Top of Data to examine

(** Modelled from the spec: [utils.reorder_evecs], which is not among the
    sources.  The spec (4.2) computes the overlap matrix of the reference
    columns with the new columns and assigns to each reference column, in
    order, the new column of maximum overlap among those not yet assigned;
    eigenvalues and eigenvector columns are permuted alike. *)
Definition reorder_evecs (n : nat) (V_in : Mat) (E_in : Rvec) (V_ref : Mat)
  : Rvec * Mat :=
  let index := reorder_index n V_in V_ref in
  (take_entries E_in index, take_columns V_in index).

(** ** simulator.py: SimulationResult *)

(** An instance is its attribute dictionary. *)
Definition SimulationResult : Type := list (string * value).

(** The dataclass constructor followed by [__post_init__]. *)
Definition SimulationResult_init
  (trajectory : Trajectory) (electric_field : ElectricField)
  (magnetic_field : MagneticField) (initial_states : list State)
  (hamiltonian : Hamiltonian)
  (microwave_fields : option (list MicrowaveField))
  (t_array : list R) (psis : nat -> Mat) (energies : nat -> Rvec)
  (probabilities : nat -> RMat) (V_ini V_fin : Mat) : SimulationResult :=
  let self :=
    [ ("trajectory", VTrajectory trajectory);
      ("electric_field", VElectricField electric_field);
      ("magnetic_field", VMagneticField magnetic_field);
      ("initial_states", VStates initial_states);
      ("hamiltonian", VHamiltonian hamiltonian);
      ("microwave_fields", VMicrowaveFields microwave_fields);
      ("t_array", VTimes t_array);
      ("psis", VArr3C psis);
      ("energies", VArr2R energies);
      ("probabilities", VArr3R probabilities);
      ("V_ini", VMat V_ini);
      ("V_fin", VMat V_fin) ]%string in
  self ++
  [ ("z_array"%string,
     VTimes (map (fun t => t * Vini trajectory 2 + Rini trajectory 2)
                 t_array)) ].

Bottom of Data to examine
Top of Data to examine

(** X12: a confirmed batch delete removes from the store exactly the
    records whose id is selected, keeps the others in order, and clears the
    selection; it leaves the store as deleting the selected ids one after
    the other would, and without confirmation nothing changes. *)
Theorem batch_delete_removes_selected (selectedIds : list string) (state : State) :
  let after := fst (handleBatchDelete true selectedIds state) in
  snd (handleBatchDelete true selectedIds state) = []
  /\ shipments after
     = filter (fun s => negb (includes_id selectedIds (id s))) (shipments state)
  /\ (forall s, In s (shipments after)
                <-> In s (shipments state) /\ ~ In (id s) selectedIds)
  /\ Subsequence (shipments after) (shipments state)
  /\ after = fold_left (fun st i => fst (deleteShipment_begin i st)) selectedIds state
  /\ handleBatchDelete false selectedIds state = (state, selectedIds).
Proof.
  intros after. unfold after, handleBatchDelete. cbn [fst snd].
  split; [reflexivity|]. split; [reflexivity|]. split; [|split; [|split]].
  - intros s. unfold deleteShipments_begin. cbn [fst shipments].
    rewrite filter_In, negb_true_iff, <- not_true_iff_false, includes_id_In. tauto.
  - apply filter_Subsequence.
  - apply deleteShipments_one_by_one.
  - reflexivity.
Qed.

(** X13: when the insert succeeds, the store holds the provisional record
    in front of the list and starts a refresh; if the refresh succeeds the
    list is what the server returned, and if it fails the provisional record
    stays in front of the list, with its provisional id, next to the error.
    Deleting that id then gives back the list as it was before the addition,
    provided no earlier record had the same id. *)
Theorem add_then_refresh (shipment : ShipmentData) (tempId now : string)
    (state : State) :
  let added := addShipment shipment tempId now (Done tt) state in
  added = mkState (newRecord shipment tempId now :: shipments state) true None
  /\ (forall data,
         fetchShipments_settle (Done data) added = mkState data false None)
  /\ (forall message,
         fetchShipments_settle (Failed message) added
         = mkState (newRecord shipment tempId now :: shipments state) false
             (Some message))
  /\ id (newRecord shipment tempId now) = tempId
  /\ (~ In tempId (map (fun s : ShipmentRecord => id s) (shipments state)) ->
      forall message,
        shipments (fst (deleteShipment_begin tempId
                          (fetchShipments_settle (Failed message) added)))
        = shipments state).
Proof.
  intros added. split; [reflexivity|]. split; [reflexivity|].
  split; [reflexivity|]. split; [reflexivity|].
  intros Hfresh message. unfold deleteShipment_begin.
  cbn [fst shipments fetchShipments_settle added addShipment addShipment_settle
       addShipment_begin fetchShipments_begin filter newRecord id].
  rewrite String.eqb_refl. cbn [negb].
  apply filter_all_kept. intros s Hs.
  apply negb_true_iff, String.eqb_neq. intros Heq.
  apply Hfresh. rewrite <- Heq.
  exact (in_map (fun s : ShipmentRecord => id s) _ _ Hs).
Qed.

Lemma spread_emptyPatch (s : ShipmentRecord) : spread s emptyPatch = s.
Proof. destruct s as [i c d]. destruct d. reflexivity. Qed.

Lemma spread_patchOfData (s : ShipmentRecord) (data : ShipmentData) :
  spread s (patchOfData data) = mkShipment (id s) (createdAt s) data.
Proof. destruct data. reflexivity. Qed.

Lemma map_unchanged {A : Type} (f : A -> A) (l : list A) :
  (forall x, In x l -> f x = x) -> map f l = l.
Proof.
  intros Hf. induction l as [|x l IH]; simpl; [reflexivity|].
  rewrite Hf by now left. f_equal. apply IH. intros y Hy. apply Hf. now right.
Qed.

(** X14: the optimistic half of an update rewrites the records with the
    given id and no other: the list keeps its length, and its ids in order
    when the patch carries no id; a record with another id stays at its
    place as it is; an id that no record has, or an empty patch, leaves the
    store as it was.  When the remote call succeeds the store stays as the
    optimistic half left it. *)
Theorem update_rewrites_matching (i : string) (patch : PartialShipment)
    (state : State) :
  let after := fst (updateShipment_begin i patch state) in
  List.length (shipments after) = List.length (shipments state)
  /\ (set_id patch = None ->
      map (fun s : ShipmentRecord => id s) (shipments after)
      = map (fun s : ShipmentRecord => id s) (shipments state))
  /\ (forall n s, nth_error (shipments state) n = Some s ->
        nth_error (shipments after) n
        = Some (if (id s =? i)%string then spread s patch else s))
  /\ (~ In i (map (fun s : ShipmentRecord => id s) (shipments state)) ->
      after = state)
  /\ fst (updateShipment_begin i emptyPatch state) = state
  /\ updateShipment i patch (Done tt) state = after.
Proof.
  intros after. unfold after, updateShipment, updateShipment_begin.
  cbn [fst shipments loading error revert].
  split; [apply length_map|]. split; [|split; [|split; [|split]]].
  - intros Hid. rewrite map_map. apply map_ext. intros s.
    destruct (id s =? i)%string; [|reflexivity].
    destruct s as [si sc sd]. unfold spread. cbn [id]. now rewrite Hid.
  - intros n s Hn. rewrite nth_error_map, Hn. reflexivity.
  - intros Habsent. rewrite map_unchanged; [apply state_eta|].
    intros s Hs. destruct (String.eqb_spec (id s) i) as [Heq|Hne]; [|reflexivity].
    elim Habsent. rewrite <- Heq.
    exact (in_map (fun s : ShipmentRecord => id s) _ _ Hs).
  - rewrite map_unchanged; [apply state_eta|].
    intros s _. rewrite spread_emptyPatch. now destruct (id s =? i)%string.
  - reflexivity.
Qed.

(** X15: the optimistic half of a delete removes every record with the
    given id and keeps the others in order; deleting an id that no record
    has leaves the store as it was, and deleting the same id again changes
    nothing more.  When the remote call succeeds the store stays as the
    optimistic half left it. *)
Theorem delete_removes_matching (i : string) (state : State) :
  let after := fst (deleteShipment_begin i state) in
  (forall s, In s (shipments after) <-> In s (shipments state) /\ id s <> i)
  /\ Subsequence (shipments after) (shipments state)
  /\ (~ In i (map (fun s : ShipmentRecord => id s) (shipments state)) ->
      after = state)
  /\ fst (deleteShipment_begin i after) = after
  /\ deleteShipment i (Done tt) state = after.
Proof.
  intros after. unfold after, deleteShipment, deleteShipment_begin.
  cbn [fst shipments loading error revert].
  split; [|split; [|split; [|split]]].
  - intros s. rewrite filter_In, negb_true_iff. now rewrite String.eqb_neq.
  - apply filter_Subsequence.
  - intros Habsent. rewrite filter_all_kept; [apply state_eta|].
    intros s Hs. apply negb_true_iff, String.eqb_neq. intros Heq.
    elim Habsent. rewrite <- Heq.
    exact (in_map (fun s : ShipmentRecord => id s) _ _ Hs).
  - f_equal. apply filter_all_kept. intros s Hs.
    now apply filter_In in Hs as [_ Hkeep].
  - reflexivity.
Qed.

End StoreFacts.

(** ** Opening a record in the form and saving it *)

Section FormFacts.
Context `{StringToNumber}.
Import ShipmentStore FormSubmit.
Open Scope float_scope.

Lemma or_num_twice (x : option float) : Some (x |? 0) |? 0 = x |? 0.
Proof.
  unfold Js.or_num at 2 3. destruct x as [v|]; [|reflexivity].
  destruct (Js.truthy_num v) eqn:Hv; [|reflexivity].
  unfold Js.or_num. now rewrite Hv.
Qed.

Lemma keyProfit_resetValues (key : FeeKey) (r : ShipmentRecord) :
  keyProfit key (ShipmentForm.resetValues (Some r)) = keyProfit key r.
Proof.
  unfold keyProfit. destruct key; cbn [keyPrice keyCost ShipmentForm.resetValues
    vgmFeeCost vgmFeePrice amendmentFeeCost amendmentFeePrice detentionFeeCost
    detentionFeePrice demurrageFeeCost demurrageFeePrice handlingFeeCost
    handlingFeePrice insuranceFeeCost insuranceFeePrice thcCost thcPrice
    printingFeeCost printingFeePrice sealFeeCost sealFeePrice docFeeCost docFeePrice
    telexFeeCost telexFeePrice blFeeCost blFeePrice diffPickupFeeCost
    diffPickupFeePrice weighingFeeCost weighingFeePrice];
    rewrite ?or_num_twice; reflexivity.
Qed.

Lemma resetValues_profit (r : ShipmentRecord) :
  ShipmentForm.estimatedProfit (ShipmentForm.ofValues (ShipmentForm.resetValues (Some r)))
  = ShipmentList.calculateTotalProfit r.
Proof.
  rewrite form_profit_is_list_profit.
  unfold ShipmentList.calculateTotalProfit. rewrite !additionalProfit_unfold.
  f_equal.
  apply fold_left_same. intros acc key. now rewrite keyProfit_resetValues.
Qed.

Bottom of Data to examine
Top of Data to examine

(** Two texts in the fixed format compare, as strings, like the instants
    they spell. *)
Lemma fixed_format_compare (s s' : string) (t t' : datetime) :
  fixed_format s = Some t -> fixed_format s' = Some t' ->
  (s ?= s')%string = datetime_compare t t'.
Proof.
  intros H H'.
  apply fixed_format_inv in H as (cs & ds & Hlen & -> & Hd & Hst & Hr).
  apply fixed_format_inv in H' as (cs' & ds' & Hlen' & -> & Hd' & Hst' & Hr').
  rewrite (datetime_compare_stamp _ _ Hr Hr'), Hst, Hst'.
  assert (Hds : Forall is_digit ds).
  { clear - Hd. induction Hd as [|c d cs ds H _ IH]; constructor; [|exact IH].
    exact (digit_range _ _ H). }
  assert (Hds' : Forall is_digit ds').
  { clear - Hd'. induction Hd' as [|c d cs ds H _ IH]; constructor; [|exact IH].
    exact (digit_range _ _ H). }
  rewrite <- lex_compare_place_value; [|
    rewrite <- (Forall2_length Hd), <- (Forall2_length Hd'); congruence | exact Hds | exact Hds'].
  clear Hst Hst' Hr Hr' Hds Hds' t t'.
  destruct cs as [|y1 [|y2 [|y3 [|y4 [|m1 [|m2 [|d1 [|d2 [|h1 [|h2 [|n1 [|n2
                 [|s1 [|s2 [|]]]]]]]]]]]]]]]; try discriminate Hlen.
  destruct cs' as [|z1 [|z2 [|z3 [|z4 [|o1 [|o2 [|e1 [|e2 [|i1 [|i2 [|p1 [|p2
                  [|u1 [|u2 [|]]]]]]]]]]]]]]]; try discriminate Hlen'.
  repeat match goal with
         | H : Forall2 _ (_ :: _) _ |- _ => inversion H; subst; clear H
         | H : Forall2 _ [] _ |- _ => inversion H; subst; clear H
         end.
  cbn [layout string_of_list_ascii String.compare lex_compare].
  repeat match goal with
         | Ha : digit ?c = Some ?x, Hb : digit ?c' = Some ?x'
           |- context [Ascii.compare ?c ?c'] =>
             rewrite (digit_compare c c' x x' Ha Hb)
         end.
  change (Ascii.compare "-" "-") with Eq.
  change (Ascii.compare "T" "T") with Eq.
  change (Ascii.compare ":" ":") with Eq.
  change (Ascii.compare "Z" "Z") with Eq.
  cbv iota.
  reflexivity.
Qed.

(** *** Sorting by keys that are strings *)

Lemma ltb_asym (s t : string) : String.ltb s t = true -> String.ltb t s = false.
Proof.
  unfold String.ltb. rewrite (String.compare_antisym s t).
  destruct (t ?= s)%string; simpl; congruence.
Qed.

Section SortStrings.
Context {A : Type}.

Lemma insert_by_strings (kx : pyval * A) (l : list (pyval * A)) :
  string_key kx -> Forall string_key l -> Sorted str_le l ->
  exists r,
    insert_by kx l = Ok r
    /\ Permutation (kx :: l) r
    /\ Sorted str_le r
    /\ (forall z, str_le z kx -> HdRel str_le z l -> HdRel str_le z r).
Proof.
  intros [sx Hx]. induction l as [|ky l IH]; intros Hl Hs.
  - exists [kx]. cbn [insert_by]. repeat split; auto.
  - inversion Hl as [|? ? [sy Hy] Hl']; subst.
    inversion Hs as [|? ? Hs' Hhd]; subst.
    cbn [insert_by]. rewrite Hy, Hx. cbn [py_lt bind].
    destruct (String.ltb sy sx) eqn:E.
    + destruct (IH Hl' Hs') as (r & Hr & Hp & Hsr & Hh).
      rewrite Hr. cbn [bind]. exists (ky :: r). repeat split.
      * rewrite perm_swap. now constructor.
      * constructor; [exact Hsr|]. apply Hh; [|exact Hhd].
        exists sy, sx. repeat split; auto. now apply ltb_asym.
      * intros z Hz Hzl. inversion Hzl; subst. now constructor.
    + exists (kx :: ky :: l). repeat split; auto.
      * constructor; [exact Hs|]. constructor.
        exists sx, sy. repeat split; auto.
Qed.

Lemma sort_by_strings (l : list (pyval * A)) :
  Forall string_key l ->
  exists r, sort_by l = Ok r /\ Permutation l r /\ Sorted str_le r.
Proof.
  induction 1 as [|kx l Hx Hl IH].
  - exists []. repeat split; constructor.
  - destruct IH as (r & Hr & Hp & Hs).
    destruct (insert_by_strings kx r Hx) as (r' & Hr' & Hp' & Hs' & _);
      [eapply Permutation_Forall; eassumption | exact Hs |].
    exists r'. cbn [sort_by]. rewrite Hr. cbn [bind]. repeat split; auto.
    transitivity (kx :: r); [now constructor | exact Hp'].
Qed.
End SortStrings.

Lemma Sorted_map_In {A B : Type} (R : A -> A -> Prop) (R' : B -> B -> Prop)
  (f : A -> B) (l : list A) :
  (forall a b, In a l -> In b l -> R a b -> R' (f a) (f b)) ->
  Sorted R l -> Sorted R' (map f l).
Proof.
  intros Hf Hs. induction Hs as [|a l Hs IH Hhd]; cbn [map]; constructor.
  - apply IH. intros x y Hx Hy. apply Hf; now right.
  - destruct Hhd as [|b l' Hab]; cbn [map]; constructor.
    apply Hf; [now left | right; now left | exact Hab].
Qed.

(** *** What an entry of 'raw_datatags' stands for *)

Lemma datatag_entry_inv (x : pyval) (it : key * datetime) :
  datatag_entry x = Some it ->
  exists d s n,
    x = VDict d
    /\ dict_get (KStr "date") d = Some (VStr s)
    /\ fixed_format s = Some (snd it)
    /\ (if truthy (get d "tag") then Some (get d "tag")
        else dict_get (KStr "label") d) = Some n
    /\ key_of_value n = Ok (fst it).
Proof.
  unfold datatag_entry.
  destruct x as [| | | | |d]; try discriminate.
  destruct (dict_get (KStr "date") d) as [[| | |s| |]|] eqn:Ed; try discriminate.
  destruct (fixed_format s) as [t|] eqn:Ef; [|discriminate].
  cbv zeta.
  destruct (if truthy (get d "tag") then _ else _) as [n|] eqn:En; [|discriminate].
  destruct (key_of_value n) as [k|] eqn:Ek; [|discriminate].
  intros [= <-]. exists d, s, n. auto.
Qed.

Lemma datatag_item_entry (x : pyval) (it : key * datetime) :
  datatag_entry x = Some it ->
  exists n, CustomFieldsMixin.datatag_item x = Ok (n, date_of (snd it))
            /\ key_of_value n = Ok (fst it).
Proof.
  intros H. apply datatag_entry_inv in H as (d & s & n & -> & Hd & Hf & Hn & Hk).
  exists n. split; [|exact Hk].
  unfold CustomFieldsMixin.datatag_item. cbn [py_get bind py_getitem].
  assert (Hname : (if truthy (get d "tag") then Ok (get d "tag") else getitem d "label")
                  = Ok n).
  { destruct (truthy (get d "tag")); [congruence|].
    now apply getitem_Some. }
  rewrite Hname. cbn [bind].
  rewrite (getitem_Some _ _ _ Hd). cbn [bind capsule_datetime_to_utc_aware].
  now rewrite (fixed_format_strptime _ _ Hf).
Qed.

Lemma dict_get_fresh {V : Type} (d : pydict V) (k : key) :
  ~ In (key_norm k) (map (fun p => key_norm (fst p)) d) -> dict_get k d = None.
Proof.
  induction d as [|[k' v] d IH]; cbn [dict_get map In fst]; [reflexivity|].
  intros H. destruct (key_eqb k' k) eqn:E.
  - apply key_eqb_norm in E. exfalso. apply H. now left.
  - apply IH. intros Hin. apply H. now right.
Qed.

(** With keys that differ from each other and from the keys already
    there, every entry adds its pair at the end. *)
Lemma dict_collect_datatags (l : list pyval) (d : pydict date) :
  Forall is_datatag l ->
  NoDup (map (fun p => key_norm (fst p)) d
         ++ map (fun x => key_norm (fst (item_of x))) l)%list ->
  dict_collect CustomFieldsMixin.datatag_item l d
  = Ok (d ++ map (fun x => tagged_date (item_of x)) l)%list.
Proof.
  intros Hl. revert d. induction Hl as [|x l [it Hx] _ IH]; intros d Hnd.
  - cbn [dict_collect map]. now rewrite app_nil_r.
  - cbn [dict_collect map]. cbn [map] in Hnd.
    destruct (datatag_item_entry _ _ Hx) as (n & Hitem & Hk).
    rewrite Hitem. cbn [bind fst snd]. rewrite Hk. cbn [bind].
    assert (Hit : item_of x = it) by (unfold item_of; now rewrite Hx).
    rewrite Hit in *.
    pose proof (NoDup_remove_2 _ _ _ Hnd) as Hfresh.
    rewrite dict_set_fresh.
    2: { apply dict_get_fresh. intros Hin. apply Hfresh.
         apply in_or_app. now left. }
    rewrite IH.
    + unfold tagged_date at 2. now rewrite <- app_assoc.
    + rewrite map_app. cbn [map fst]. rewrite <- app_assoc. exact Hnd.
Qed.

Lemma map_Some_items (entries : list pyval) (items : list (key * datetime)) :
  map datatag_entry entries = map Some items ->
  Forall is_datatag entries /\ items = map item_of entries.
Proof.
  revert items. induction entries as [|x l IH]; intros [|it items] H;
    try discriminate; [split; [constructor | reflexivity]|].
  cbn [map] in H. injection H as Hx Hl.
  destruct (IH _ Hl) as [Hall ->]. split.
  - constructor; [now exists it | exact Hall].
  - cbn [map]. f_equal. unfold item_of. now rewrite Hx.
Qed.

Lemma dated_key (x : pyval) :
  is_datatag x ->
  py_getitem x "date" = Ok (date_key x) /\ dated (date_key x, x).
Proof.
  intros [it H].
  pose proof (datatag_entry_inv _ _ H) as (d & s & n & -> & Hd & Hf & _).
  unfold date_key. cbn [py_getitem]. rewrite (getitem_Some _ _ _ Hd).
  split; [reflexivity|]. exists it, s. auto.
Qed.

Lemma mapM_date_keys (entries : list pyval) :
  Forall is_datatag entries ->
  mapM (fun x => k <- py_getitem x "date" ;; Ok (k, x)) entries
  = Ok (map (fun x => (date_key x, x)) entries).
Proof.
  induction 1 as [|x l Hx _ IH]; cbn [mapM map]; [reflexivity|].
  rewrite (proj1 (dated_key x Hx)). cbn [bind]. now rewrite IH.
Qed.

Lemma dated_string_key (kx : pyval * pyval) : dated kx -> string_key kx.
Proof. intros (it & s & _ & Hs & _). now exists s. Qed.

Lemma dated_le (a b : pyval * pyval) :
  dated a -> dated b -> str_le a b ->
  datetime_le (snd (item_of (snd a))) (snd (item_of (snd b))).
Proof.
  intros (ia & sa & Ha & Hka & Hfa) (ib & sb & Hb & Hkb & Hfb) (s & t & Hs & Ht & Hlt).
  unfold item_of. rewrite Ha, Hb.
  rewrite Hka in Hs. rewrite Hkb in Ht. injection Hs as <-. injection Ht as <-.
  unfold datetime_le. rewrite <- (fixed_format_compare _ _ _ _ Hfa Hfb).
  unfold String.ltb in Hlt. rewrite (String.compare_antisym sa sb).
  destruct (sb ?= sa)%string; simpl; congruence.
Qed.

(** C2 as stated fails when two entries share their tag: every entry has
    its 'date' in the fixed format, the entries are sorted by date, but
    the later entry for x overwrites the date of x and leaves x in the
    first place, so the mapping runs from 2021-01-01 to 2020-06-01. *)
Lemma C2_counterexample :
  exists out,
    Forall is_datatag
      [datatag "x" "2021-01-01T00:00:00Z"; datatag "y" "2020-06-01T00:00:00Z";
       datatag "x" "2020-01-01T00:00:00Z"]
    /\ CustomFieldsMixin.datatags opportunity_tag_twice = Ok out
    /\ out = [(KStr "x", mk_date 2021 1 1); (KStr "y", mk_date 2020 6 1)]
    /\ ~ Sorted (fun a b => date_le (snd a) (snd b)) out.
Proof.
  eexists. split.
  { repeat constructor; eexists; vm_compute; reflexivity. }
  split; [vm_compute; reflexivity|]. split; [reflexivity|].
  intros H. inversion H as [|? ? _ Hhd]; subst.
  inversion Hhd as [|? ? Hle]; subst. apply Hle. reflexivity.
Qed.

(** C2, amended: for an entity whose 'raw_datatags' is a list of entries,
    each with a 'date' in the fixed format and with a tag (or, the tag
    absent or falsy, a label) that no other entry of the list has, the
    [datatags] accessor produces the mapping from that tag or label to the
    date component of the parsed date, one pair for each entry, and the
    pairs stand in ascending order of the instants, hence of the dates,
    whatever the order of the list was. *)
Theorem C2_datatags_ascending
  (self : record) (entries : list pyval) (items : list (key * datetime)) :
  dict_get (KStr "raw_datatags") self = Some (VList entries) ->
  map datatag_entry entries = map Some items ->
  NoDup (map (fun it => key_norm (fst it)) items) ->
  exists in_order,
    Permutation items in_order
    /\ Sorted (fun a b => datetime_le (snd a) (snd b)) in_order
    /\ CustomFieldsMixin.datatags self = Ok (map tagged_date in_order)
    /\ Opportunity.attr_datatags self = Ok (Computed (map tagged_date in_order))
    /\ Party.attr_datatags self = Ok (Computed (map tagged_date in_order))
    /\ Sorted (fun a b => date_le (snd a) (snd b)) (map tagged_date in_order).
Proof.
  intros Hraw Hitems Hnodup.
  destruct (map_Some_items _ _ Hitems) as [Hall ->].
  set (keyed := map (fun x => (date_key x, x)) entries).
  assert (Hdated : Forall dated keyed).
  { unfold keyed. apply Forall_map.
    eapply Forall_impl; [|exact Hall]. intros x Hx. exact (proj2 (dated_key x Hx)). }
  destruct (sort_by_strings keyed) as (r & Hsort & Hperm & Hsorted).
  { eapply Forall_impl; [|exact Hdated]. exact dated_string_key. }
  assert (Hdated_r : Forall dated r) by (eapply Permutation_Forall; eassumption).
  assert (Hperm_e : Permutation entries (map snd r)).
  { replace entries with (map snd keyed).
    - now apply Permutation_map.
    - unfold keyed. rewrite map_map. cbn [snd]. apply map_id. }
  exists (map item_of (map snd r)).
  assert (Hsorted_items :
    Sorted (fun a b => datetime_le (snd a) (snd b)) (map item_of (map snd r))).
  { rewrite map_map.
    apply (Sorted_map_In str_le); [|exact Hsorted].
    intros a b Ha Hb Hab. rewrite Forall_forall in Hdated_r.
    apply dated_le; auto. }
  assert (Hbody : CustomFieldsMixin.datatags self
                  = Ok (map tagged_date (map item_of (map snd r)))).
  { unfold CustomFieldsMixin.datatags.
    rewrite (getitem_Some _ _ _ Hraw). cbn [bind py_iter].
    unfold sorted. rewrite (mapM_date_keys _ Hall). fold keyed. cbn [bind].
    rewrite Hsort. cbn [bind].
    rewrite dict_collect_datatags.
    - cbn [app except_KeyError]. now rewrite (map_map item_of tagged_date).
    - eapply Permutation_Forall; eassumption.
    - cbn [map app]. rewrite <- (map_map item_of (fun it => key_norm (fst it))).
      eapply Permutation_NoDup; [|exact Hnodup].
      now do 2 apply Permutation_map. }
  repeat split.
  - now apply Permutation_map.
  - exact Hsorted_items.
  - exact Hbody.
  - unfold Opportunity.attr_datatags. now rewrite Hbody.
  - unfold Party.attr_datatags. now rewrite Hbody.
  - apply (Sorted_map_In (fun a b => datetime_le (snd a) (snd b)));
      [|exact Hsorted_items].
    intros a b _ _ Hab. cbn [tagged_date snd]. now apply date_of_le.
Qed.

Bottom of Data to examine

▶ **How to complete this task**: Take the entries above and return only the lines from the one with "(** Modelled from" to the one with "columns with the", both included, unchanged.

▶ **Written answer**:
(** Modelled from the spec: [utils.reorder_evecs], which is not among the
    sources.  The spec (4.2) computes the overlap matrix of the reference
    columns with the new columns and assigns to each reference column, in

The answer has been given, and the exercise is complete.